• WHAT TO PRODUCE
Keep to one stretch of the data below, the lines from the one with "Record World : Type" up to and including the one with "Definition M (A", and return that stretch exactly.

********************

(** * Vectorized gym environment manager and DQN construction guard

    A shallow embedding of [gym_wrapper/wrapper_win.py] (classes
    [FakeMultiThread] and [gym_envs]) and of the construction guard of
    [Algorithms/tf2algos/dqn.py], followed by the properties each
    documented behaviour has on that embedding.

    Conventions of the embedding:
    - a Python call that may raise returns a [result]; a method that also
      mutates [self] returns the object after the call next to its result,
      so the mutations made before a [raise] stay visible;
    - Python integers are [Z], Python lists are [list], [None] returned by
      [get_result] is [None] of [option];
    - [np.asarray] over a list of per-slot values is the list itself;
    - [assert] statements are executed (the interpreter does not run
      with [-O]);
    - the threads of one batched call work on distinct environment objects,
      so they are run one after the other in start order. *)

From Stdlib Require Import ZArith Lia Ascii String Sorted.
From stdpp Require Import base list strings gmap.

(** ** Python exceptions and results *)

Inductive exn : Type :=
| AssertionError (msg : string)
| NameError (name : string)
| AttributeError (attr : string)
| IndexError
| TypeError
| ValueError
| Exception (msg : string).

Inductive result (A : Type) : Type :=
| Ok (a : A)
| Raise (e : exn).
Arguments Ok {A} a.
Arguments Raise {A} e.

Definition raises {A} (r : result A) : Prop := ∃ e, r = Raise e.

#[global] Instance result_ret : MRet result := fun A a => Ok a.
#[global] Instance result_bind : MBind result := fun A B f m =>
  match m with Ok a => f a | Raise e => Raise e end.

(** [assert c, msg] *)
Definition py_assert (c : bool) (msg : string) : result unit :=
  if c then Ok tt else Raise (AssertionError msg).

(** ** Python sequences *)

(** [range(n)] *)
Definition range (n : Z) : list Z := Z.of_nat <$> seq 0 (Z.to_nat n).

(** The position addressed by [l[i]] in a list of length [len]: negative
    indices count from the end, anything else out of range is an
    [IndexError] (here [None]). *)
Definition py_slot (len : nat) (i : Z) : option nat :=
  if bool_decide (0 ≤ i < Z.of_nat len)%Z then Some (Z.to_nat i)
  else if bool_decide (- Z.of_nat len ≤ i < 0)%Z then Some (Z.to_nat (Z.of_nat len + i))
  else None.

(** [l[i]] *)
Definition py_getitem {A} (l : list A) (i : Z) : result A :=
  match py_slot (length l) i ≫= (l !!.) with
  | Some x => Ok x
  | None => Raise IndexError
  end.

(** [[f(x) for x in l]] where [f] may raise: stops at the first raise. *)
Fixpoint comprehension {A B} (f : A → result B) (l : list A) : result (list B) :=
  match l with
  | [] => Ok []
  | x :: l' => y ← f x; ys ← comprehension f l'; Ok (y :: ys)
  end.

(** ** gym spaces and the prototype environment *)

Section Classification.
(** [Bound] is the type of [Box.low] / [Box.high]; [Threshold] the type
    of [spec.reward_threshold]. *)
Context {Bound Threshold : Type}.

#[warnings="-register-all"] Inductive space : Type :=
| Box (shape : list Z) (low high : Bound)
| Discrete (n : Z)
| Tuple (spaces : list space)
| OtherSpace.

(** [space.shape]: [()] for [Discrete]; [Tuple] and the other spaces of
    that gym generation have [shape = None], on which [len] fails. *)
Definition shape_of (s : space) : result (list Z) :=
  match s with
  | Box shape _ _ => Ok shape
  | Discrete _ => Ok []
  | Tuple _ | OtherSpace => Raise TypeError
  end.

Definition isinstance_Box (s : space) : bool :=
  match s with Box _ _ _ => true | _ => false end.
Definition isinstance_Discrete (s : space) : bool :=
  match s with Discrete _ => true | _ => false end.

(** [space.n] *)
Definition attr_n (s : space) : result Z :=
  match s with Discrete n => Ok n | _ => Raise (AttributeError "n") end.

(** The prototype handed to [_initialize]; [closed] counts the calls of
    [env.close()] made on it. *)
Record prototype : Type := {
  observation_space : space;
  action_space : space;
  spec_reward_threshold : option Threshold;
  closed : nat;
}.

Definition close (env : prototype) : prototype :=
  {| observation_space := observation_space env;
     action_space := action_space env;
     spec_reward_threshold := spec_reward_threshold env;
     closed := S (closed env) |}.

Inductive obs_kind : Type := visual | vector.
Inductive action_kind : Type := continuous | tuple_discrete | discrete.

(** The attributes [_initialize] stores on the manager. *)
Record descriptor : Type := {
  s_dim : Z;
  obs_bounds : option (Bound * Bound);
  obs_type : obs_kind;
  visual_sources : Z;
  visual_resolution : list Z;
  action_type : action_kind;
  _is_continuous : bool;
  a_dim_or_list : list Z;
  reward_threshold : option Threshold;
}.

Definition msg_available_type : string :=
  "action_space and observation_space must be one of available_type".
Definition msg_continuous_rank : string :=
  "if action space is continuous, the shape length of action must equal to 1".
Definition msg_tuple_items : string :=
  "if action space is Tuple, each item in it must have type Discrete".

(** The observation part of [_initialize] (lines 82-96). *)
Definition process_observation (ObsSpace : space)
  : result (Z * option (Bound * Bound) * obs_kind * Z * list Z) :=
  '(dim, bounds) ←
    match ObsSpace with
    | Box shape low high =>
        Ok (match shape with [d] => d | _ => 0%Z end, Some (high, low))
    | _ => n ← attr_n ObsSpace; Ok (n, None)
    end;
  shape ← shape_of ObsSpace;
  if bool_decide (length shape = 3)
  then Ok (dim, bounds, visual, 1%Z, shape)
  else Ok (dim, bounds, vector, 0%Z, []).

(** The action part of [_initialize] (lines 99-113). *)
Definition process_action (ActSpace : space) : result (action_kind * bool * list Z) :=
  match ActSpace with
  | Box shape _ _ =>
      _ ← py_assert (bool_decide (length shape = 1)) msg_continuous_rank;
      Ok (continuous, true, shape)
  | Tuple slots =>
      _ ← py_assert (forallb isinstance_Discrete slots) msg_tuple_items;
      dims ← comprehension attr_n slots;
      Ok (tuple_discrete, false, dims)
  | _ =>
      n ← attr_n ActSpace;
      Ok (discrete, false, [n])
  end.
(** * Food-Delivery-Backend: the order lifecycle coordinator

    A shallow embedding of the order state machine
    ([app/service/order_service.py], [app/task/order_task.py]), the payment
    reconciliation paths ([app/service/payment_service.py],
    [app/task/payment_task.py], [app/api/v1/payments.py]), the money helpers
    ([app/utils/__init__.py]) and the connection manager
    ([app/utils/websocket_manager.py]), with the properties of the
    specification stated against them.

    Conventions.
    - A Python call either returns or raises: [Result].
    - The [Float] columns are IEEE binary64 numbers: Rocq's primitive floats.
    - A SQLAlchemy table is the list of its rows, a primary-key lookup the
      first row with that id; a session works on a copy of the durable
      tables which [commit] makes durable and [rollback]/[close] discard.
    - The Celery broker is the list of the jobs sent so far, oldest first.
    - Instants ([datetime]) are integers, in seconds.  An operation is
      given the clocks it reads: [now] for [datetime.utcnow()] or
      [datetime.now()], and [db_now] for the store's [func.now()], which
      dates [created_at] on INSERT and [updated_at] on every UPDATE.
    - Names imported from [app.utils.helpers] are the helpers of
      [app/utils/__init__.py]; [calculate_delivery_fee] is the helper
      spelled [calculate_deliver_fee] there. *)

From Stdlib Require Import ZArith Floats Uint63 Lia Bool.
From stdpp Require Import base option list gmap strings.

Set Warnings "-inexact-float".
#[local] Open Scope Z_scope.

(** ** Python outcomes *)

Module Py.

********************

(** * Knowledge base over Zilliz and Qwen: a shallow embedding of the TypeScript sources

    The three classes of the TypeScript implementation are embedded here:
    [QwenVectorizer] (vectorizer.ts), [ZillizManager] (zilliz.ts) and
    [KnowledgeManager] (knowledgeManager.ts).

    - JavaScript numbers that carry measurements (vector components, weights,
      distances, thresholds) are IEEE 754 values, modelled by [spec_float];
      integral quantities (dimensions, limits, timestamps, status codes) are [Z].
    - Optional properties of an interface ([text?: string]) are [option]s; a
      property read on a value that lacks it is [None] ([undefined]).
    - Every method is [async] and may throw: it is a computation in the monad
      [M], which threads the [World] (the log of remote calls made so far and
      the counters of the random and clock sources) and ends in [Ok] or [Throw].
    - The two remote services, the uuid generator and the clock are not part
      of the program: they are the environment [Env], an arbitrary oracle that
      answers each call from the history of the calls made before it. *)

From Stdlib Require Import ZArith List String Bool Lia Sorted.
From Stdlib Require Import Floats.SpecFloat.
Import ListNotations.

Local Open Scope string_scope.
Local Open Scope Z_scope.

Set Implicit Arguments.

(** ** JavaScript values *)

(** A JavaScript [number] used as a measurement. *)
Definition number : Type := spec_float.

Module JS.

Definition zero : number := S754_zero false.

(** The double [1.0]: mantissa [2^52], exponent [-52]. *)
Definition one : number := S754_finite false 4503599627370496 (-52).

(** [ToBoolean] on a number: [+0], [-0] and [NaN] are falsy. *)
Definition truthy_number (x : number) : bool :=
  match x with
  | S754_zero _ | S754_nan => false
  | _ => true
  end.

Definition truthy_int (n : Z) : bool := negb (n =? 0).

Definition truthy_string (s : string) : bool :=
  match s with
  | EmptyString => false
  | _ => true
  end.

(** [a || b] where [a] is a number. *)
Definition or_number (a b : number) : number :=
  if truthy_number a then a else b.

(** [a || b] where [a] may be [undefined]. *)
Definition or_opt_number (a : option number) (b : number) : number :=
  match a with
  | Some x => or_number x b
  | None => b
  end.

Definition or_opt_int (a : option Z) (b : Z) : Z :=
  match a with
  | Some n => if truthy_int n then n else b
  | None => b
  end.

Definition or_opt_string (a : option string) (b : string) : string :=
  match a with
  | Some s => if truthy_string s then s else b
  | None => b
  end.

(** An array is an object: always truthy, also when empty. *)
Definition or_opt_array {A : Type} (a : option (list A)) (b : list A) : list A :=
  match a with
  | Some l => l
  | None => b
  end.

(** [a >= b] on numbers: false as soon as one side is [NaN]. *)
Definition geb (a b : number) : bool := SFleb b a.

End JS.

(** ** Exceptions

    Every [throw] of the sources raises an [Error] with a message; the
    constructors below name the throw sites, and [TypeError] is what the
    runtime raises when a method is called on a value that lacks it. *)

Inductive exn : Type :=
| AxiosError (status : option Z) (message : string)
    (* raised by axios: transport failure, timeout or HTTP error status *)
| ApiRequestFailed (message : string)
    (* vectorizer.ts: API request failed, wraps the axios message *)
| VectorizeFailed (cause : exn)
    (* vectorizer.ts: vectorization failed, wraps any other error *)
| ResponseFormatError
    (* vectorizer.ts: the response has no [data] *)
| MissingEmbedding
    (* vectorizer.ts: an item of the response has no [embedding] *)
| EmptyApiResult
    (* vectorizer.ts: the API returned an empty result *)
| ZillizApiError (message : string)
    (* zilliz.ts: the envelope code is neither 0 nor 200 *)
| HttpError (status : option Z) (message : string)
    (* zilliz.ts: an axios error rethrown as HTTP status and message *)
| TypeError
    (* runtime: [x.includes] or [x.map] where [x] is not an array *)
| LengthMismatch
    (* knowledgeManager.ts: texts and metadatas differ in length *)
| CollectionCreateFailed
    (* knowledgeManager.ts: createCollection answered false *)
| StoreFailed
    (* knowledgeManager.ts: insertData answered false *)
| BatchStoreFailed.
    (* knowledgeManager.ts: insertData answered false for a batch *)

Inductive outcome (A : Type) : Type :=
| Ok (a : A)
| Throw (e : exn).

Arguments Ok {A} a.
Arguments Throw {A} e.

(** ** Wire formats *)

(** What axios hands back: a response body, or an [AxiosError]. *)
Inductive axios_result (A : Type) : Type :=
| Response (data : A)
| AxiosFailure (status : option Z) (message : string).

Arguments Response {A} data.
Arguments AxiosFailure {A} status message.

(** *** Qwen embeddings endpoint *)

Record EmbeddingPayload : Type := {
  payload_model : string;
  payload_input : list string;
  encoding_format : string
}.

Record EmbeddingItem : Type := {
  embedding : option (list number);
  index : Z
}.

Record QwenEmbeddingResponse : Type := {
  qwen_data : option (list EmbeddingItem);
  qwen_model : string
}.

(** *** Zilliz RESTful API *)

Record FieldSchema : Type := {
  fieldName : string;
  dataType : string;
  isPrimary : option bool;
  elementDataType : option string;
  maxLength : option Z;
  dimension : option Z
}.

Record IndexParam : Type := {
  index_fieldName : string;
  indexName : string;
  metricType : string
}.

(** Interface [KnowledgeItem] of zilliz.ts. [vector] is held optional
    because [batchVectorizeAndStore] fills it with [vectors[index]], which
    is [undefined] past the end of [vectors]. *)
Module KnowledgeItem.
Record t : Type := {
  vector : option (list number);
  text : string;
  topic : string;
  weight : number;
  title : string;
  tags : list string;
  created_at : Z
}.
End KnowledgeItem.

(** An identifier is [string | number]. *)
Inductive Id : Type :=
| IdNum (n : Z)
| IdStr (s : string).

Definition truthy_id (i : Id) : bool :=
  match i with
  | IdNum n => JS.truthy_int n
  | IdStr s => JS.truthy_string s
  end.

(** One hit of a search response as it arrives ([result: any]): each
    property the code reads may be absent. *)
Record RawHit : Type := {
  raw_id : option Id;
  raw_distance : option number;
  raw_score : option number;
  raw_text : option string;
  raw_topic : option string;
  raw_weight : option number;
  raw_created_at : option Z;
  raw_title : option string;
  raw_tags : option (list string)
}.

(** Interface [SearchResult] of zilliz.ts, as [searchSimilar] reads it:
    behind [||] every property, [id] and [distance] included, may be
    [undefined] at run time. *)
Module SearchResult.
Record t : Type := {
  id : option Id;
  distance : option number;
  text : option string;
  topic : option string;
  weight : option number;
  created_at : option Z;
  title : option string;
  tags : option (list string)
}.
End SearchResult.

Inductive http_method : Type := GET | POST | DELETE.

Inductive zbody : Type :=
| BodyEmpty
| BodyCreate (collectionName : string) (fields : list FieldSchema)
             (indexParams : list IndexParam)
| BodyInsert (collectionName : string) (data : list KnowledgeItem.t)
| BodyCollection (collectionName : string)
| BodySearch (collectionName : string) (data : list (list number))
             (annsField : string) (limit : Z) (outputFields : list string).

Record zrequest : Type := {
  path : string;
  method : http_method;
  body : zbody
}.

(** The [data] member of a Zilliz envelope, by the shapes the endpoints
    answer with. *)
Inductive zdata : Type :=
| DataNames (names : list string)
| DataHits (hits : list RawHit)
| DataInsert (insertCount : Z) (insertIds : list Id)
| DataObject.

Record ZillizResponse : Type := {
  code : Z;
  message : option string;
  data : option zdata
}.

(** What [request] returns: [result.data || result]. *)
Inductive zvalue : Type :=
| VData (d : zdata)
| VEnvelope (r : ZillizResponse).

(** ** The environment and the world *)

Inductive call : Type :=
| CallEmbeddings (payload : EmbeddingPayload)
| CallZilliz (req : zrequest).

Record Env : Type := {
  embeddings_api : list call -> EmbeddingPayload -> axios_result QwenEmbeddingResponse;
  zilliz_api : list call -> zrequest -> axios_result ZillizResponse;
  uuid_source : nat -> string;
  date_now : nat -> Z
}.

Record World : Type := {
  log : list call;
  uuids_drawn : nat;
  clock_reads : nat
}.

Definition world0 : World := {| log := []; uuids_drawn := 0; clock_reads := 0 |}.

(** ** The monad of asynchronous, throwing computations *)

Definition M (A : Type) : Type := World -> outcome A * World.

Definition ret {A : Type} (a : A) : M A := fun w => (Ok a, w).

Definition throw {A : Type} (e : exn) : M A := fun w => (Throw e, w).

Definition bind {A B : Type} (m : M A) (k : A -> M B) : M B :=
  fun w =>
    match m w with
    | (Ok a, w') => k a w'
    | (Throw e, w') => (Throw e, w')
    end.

********************

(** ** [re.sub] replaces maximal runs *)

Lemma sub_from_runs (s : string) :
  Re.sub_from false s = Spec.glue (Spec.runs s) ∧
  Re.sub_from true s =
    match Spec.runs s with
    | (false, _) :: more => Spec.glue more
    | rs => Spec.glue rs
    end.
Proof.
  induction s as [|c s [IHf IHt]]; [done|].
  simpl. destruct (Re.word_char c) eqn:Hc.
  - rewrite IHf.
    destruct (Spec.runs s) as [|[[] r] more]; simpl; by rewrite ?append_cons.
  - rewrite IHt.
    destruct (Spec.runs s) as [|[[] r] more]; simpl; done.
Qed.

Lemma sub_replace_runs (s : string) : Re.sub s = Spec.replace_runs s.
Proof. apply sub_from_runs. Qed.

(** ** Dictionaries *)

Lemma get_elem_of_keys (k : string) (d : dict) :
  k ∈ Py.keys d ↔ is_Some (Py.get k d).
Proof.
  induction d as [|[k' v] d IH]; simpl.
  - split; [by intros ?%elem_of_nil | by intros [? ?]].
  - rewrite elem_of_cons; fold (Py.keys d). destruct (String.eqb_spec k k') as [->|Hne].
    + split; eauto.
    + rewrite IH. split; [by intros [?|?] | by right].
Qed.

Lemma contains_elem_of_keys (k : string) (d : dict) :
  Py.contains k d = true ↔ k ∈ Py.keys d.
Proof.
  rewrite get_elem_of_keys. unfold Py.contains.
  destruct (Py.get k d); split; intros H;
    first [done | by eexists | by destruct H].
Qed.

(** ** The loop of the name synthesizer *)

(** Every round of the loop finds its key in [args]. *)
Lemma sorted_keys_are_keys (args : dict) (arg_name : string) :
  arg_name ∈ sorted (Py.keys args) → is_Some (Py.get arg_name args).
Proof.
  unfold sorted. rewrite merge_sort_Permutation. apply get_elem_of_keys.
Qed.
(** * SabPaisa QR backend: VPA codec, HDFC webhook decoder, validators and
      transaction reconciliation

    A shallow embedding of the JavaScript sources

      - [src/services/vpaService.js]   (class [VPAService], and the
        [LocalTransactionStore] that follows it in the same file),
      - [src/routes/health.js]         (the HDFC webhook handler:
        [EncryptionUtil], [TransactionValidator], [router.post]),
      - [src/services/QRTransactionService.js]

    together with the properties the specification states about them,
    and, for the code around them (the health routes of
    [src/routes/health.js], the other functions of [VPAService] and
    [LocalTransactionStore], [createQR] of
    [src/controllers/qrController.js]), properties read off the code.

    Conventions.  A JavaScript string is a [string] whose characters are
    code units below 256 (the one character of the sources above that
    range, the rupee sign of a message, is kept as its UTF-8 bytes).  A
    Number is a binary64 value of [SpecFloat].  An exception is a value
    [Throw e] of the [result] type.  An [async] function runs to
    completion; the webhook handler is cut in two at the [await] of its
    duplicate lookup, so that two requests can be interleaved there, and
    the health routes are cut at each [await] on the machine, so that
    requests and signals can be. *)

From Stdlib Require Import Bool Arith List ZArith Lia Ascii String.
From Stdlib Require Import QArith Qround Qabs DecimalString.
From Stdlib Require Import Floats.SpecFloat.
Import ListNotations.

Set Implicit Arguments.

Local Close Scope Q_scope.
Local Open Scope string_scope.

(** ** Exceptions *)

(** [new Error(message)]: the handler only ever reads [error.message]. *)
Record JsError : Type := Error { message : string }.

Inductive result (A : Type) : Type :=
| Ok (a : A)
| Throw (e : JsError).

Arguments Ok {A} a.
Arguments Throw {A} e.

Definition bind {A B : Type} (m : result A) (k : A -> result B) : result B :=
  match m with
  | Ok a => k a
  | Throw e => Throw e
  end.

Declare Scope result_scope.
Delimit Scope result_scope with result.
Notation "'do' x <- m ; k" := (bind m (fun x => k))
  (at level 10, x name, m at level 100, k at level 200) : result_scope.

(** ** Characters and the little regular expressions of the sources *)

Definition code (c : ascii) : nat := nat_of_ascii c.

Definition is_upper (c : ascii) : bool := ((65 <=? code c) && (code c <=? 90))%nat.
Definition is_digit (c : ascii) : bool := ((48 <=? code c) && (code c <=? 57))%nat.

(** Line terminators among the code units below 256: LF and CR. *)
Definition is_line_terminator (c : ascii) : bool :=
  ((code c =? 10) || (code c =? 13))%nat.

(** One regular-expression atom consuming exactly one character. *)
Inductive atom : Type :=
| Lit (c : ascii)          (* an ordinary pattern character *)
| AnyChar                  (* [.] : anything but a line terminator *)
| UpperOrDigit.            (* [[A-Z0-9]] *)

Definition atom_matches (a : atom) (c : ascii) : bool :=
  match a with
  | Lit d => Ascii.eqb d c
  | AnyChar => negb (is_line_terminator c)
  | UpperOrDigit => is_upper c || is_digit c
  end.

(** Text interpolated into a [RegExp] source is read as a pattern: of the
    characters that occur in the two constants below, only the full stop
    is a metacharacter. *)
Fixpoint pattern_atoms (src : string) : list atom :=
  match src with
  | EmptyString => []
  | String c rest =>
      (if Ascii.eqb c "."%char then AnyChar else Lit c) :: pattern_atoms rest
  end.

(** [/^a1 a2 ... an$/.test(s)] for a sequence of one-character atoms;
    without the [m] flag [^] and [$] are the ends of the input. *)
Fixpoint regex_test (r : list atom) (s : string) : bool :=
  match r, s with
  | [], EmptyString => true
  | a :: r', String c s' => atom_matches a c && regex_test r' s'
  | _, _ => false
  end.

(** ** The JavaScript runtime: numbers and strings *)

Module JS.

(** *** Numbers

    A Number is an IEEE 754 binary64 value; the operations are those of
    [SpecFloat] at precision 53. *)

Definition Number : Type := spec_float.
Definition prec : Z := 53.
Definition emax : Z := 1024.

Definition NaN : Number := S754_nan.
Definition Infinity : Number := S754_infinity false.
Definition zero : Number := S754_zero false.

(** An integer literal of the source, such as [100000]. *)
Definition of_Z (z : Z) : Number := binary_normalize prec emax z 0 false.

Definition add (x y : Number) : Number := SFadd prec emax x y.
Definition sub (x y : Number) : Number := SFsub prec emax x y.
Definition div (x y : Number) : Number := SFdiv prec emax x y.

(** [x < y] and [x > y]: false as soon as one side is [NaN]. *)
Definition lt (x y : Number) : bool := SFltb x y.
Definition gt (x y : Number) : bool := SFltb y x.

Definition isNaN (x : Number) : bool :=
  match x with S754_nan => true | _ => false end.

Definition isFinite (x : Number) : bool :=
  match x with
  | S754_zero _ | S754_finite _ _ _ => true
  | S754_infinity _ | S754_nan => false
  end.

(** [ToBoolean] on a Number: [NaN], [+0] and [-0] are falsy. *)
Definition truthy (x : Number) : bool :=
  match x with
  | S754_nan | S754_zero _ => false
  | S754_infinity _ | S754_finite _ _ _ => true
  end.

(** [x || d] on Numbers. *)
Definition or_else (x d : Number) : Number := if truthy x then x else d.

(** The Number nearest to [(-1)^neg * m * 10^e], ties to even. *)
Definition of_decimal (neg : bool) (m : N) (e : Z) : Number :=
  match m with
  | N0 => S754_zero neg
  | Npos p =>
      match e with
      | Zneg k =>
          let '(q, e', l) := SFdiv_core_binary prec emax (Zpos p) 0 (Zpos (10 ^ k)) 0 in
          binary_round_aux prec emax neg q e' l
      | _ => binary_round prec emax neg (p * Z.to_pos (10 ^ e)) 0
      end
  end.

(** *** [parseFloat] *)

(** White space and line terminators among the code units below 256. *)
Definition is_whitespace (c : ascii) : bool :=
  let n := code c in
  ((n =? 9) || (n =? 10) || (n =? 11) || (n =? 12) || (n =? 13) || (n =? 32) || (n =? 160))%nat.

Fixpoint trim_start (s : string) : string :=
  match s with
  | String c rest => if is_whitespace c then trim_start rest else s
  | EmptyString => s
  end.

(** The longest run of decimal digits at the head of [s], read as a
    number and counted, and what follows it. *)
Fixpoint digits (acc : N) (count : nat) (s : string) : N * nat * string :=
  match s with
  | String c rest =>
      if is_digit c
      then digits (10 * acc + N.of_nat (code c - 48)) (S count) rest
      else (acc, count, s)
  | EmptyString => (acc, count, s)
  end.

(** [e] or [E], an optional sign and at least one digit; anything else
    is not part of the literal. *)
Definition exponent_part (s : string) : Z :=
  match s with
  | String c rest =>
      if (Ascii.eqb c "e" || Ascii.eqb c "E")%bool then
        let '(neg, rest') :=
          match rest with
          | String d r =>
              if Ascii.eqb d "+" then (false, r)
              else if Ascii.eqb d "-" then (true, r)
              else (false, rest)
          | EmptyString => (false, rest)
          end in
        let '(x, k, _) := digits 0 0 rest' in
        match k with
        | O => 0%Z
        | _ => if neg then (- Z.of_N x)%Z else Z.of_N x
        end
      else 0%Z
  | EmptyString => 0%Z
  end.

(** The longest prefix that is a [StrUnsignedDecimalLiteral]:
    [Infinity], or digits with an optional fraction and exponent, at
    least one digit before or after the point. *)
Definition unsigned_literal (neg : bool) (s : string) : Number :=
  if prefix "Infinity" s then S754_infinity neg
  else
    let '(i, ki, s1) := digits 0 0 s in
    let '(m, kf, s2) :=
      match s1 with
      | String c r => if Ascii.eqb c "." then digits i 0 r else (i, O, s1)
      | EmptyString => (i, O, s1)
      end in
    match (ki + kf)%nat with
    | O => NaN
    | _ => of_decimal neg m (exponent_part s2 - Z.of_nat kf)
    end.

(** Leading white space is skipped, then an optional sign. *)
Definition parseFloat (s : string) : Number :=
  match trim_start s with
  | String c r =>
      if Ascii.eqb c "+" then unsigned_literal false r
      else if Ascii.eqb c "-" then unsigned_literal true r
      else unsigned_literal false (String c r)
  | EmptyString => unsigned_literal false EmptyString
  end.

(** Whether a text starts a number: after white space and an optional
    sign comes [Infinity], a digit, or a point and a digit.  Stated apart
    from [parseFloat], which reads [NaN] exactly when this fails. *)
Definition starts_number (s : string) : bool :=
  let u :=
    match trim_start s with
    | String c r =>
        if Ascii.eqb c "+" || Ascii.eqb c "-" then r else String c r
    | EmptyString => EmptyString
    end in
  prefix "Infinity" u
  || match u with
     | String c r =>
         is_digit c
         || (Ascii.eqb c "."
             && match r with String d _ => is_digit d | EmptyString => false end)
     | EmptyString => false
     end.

********************

• WORKED SOLUTION
Record World : Type := {
  log : list call;
  uuids_drawn : nat;
  clock_reads : nat
}.

Definition world0 : World := {| log := []; uuids_drawn := 0; clock_reads := 0 |}.

(** ** The monad of asynchronous, throwing computations *)

Definition M (A : Type) : Type := World -> outcome A * World.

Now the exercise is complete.